American composer Michael Rickelton is represented in this disc by three song cycles. The composer, a performer and educator too – he studied composition with Jerome Reed in Nashville, Tennessee - also sings, though not here, something that clearly informs his cycles.
 
Time and Memory sets poems by the Pennsylvanian poet William S Trout (1909-80). What’s immediately clear is the piano’s fine narrative role – it’s never used as an adjunct in exploring the texts but is rightly employed as an active agent. The vocal line is extremely attractive and thoughtfully shaped. It can reflect the lull but also the exuberance of Trout’s lines and fortunately Rickelton is fully prepared to be gritty when necessary; the third setting, Intermezzo (reflection on March) – one of two piano solos in the cycle – is defiantly terse fully reflecting the unset texts (but necessarily affording the piano its own narrative). The following poem, September Noon, is nostalgic and restful whilst the second piano Intermezzo offers a study in contrasts, in its exploration of the natural world of chirping crickets.

The four Battle Songs draw on Emerson, Melville, McCrae (In Flanders Fields) and Theodore O’Hara. Rickelton vests Emerson’s Concord with a positively Mussorgskian piano contribution in places and catches the drum tattoos of O’Hara’s Buena Vista, full of rhythmic agitation and funeral fusillades.
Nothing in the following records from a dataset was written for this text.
(** ** A lost WINDOW_UPDATE

    Credit is not part of what is made up for.  [windowUpdatePayload]'s comment
    has a lost update superseded by the next one, and [sendWindowUpdate]'s by
    the next receive batch.  When the writer waits for the very credit that was
    lost and everything it sent is acknowledged, there is no next one: nothing
    is pending, so nothing is sent that the peer would answer with an update. *)
Definition small_cfg : config := WithStreamBufferSize 100 (WithBatchSize 2 (WithMaxDatagramSize 140 defaultConfig)).
Definition small_client : cenv := example_env small_cfg true.
Definition small_server : cenv := example_env small_cfg false.
Definition unsent : list Z := replicate 46 5.
Definition starve_script : list net_op :=
  [ NDo true KOpen; NDo true (KWrite 1 (replicate 246 4 ++ unsent)); NCarry false [[0]; [1]]%nat; NCarry true [[0; 1]]%nat; NDo false (KRead 1 1000) ].

(** every datagram sent from place [from] on *)
Definition since (E : cenv) (c : Connection) (from : nat) : list (list nat) := [seq from (length (datagrams E c) - from)].
(** both sides' timers run, both applications try again, and the network
    carries everything that is sent meanwhile *)
Definition carried_round (n : endpoint * endpoint) (na nb : nat) : option (endpoint * endpoint * nat * nat) :=
  '(a, b) ← net_run small_client small_server n
    [NDo true (KWrite 1 unsent); NDo true KTick; NDo true KService; NDo true KKeepAlive; NDo false (KRead 1 1000); NDo false KTick; NDo false KService; NDo false KKeepAlive];
  let na' := length (datagrams small_client a.(ep_conn)) in
  '(a, b) ← net_run small_client small_server (a, b) [NCarry false (since small_client a.(ep_conn) na)];
  let nb' := length (datagrams small_server b.(ep_conn)) in
  '(a, b) ← net_run small_client small_server (a, b) [NCarry true (since small_server b.(ep_conn) nb)];
  Some (a, b, na', nb').
Fixpoint rounds (k : nat) (n : endpoint * endpoint) (na nb : nat) : option (endpoint * endpoint) :=
  match k with O => Some n | S k => '(a, b, na, nb) ← carried_round n na nb; rounds k (a, b) na nb end.
(** what the writer may send, has sent, what is unacknowledged, and what the
    reader has granted and read *)
Definition credit_view (n : endpoint * endpoint) : option (Z * Z * bool * Z * Z) :=
  let '(a, b) := n in
  sa ← a.(ep_conn).(cn_streams) !! 1; sb ← b.(ep_conn).(cn_streams) !! 1;
  Some (sa.(st_write).(maxSendOffset), sa.(st_write).(sentOffset), hasStream a.(ep_conn).(cn_rq) 1, sb.(st_read).(peerOffset), Zlen (b.(ep_read) 1)).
There are moments in the setting of Melville’s Shiloh when I was put in mind, in a few places, of Gerald Finzi’s setting of Fear No More though Rickelton draws off in other directions, with sensitive piano harmonies rather like a Gurney postlude.

He draws on the poetry of the contemporary writer Dana Gioia in the final set, Impossible Season. There’s a particularly beautiful setting of his poem Parts of Summer Weather, fragrant harmonies and a nostalgia not dissimilar to that evoked in September Noon from the first cycle. Perhaps overall this cycle is less immediately distinctive than its two companions, but it does amplify Rickelton’s success in landscape and seasonal settings rather as Battle Songs showed his capacity to encompass more combative elements.

As regards recording quality, the piano is too far forward in the first setting, Time and Memory, covering the vocal line too often and sometimes obscuring the poetry. Things improve elsewhere. It’s also the case that tenor James Reese, sensitive though he is to the lyric potential of the lines, is occasionally pushed uncomfortably. Soprano Molly Young has a rather fragile voice, but she puts this vulnerability to good use in her singing even if some areas of her vocal production remain a little bleached of colour. The best singer is baritone Matt Sullivan, strong and confident. Pianists Hasiao-Ying Lin and Ta Wei Tsai are the glue that holds the programme together. I suspect it’s microphone placement and not over-assertive pianism that skews the opening cycle.

If you enjoy the songs of Barber, Copland, Britten or Bolcom you may find some echoes here in Rickelton’s thoughtful settings.